[Start of section]

(** X8. On a database whose expiry checks raise no [OverflowError],
    [delete_expired_users] keeps the schema constraints, and at one
    clock reading it is idempotent: a second run right after the first
    deletes nothing more. *)
Theorem delete_expired_users_idempotent (e : Env) (w : World) :
  store_ok (store w) = true ->
  no_overflow e (store w) = true ->
  exists w1 w2,
    delete_expired_users e w = (Ret tt, w1)
    /\ store_ok (store w1) = true
    /\ delete_expired_users e w1 = (Ret tt, w2)
    /\ store w2 = store w1.
Proof.
  intros Hok Hno. pose proof (purge_keeps_constraints e w Hok) as Hok1.
  pose proof (purge_keeps_no_overflow e w Hno) as Hno1.
  set (w1 := mkWorld (mkStore (kept_users e w) (kept_profiles e w))
                     (queries w ++ [QAll]) (outbox w)).
  exists w1. eexists. split; [apply delete_expired_users_run; assumption|].
  split; [exact Hok1|].
  split; [apply (delete_expired_users_run e w1); [exact Hok1|exact Hno1]|].
  cbn [store].
  assert (Hclean : forall x, In x (kept_users e w) -> purged e w1 x = false).
  { intros x Hx. unfold kept_users in Hx. apply filter_In in Hx.
    destruct Hx as [Hx Hkeep]. apply negb_true_iff in Hkeep.
    unfold purged in *. destruct (is_active x); [reflexivity|].
    cbn [negb andb] in *.
    destruct (existsb _ (profiles (store w1))) eqn:Hex; [|reflexivity].
    exfalso. apply existsb_exists in Hex. destruct Hex as [p [Hp Hpe]].
    apply andb_true_iff in Hpe. destruct Hpe as [Hpu Hpx].
    cbn [w1 store profiles] in Hp. unfold kept_profiles in Hp.
    apply filter_In in Hp. destruct Hp as [Hp _].
    assert (Hid : profile_user_id p = user_id x)
      by (apply Nat.eqb_eq; exact Hpu).
    assert (Hx1 : In x (users (store w1))).
    { cbn [w1 store users]. apply filter_In. split; [assumption|].
      apply negb_true_iff. unfold purged.
      destruct (is_active x); [reflexivity | exact Hkeep]. }
    assert (Hrep : representable e x p = true)
      by (apply (no_overflow_elim e (store w)); auto).
    rewrite (is_expired_of_account e w1 x p
               (store_ok_users _ Hok1) Hx1 Hid Hrep) in Hpx.
    rewrite <- (is_expired_of_account e w x p
                  (store_ok_users _ Hok) Hx Hid Hrep) in Hpx.
    assert (Ht : existsb (fun p0 => has_user (user_id x) p0
                                    && is_expired e w p0)
                         (profiles (store w)) = true).
    { apply existsb_exists. exists p. split; [assumption|].
      rewrite Hpu, Hpx. reflexivity. }
    congruence. }
  unfold kept_users at 1, kept_profiles at 1. cbn [w1 store users profiles].
  rewrite !filter_all; [reflexivity | |].
  - intros p _. apply negb_true_iff.
    rewrite (existsb_ext_in _ (fun _ => false)); [apply existsb_never|].
    intros x Hx. rewrite (Hclean x Hx). apply andb_false_r.
  - intros x Hx. rewrite (Hclean x Hx). reflexivity.
Qed.

Lemma delete_expired_users_idempotent_witness :
  store_ok (store three_accounts) = true
  /\ no_overflow (sample_env 7 (7 * microseconds_per_day))
       (store three_accounts) = true
  /\ exists w1 w2,
       delete_expired_users (sample_env 7 (7 * microseconds_per_day))
         three_accounts = (Ret tt, w1)
       /\ delete_expired_users (sample_env 7 (7 * microseconds_per_day)) w1
          = (Ret tt, w2)
       /\ store w2 = store w1.
Proof.
  split; [reflexivity|]. split; [reflexivity|].
  destruct (delete_expired_users_idempotent
              (sample_env 7 (7 * microseconds_per_day)) three_accounts
              eq_refl eq_refl)
    as [w1 [w2 [H1 [_ [H2 H3]]]]].
  exists w1, w2. auto.
Defined.

Lemma kept_profile_of_kept_user (e : Env) (w : World) u p :
  store_ok (store w) = true ->
  In u (users (store w)) -> In p (profiles (store w)) ->
  profile_user_id p = user_id u ->
  purged e w u = false ->
  In p (kept_profiles e w).
Proof.
  intros Hok Hu Hp Hid Hpu. apply filter_In. split; [assumption|].
  apply negb_true_iff.
  rewrite (existsb_ext_in _ (fun _ => false)); [apply existsb_never|].
  intros x Hx. unfold has_id.
  destruct (Nat.eqb (user_id x) (profile_user_id p)) eqn:E; [|reflexivity].
  apply Nat.eqb_eq in E.
  assert (x = u) as ->
    by (apply (same_id_same_user (users (store w)));
        auto using store_ok_users; congruence).
  rewrite Hpu. reflexivity.
Qed.

(** X9. What [delete_expired_users] never deletes, on a database whose
    expiry checks raise no [OverflowError]: an account that has no
    registration record, and an account (with its record) whose record
    is pending and not yet expired; with a window of zero or less this
    is every account with a pending record, however old. *)
Theorem delete_expired_users_spares (e : Env) (w : World) :
  store_ok (store w) = true ->
  no_overflow e (store w) = true ->
  exists w',
    delete_expired_users e w = (Ret tt, w')
    /\ (forall u,
          In u (users (store w)) ->
          (forall p, In p (profiles (store w)) ->
                     profile_user_id p <> user_id u) ->
          In u (users (store w')))
    /\ (forall u p,
          In u (users (store w)) -> In p (profiles (store w)) ->
          profile_user_id p = user_id u ->
          activation_key p <> ACTIVATED ->
          ACCOUNT_ACTIVATION_DAYS (settings e) <= 0
          \/ now e < date_joined u
                     + ACCOUNT_ACTIVATION_DAYS (settings e)
                       * microseconds_per_day ->
          In u (users (store w')) /\ In p (profiles (store w'))).
Proof.
  intros Hok Hno. eexists.
  split; [apply delete_expired_users_run; assumption|].
  cbn [store users profiles]. split.
  - intros u Hu Hnone. apply filter_In. split; [assumption|].
    apply negb_true_iff. unfold purged.
    rewrite (existsb_ext_in _ (fun _ => false)).
    + rewrite existsb_never. apply andb_false_r.
    + intros p Hp. unfold has_user.
      rewrite (proj2 (Nat.eqb_neq _ _) (Hnone p Hp)). reflexivity.
  - intros u p Hu Hp Hid Hkey Hfresh.
    assert (Hnot : expired_at e u p = false).
    { unfold expired_at. rewrite (proj2 (text_eqb_neq _ _) Hkey). cbn [orb].
      destruct Hfresh as [Hd | Hn].
      - rewrite (proj2 (Z.ltb_ge _ _) Hd). reflexivity.
      - rewrite (proj2 (Z.leb_gt _ _) Hn). apply andb_false_r. }
    assert (Hpu : purged e w u = false).
    { unfold purged. rewrite (existsb_ext_in _ (fun _ => false)).
      - rewrite existsb_never. apply andb_false_r.
      - intros q Hq. unfold has_user.
        destruct (Nat.eqb (profile_user_id q) (user_id u)) eqn:E;
          [|reflexivity].
        apply Nat.eqb_eq in E.
        assert (q = p) as ->
          by (apply (same_key_same_row profile_user_id (profiles (store w)));
              auto using store_ok_one_to_one; congruence).
        rewrite (is_expired_of_account e w u p);
          auto using store_ok_users.
        apply (no_overflow_elim e (store w)); auto. }
    split.
    + apply filter_In. split; [assumption|]. rewrite Hpu. reflexivity.
    + apply (kept_profile_of_kept_user e w u p); assumption.
Qed.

[End of section]

Scan the material above for lines that contain the string "using", and copy each such line.

        auto using store_ok_users; congruence).
              auto using store_ok_one_to_one; congruence).
          auto using store_ok_users.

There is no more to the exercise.